What you have to do>
Please repeat all of the records, keeping every word unchanged.
- Opening Delimiter -
(** ** Streaming *)
Lemma stream_finish_inv ev i c s : But ev i c [] [] s -> no_lane c -> u_await_head c = false ->
  exists s', proxy_stream_finish i s = Some s' /\ Inv ev s'.
Proof.
  intros H Hl Ha. unfold proxy_stream_finish. destruct (But_take_proxy _ _ _ _ _ _ H) as (s1 & -> & H1).
  match goal with |- context [release_lease i ?x] => set (s2 := x) end.
  assert (But ev i (set_u_proxy None c) [] [] s2) as H2 by (unfold s2; destruct (u_proxy c); [by apply But_record|done]).
  pose proof (But_release _ _ _ _ _ H2) as H3. rewrite (b_get _ _ _ _ _ _ H3). set (c3 := set_u_lease None _) in *.
  eapply (finish_send_inv ev i (set_u_step None c3)); [|done]. by apply (But_put ev i c3 _ [] [] [] _ H3).
Qed.

Lemma stream_chunk_inv ev i c d d' r c' s : But ev i c [] [] s ->
  c' = set_u_proxy (Some d') c \/ (exists ka, c' = set_u_ka ka (set_u_proxy (Some d') c)) ->
  stepping c -> u_proxy c = Some d -> dial_streams d' -> up_fd d' = up_fd d ->
  exists s', send_staged i c' r s = Some s' /\ Inv ev s'.
Proof.
  intros H Hc' (Hl & Ha & Hst & Hle) Hd Hs Hf.
  assert (u_fd c' = u_fd c /\ u_peer c' = u_peer c /\ u_proxy c' = Some d' /\ u_lease c' = None /\ no_lane c' /\ u_await_head c' = false /\ u_step c' = u_step c)
    as (E1 & E2 & E3 & E4 & E5 & E6 & E7) by (destruct Hc' as [->|[ka ->]]; done).
  eapply (send_staged_inv ev i c c'); [exact H|done|done| | |done|done|].
  - rewrite E3, Hd. cbn. by rewrite Hf.
  - intros b. unfold leases. by rewrite E4, Hle.
  - split; [done|]. right. rewrite E3, E7. by split; [eexists|].
Qed.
- Closing Delimiter -
Solution for this exercise>
(** ** Streaming *)
Lemma stream_finish_inv ev i c s : But ev i c [] [] s -> no_lane c -> u_await_head c = false ->
  exists s', proxy_stream_finish i s = Some s' /\ Inv ev s'.
Proof.
  intros H Hl Ha. unfold proxy_stream_finish. destruct (But_take_proxy _ _ _ _ _ _ H) as (s1 & -> & H1).
  match goal with |- context [release_lease i ?x] => set (s2 := x) end.
  assert (But ev i (set_u_proxy None c) [] [] s2) as H2 by (unfold s2; destruct (u_proxy c); [by apply But_record|done]).
  pose proof (But_release _ _ _ _ _ H2) as H3. rewrite (b_get _ _ _ _ _ _ H3). set (c3 := set_u_lease None _) in *.
  eapply (finish_send_inv ev i (set_u_step None c3)); [|done]. by apply (But_put ev i c3 _ [] [] [] _ H3).
Qed.

Lemma stream_chunk_inv ev i c d d' r c' s : But ev i c [] [] s ->
  c' = set_u_proxy (Some d') c \/ (exists ka, c' = set_u_ka ka (set_u_proxy (Some d') c)) ->
  stepping c -> u_proxy c = Some d -> dial_streams d' -> up_fd d' = up_fd d ->
  exists s', send_staged i c' r s = Some s' /\ Inv ev s'.
Proof.
  intros H Hc' (Hl & Ha & Hst & Hle) Hd Hs Hf.
  assert (u_fd c' = u_fd c /\ u_peer c' = u_peer c /\ u_proxy c' = Some d' /\ u_lease c' = None /\ no_lane c' /\ u_await_head c' = false /\ u_step c' = u_step c)
    as (E1 & E2 & E3 & E4 & E5 & E6 & E7) by (destruct Hc' as [->|[ka ->]]; done).
  eapply (send_staged_inv ev i c c'); [exact H|done|done| | |done|done|].
  - rewrite E3, Hd. cbn. by rewrite Hf.
  - intros b. unfold leases. by rewrite E4, Hle.
  - split; [done|]. right. rewrite E3, E7. by split; [eexists|].
Qed.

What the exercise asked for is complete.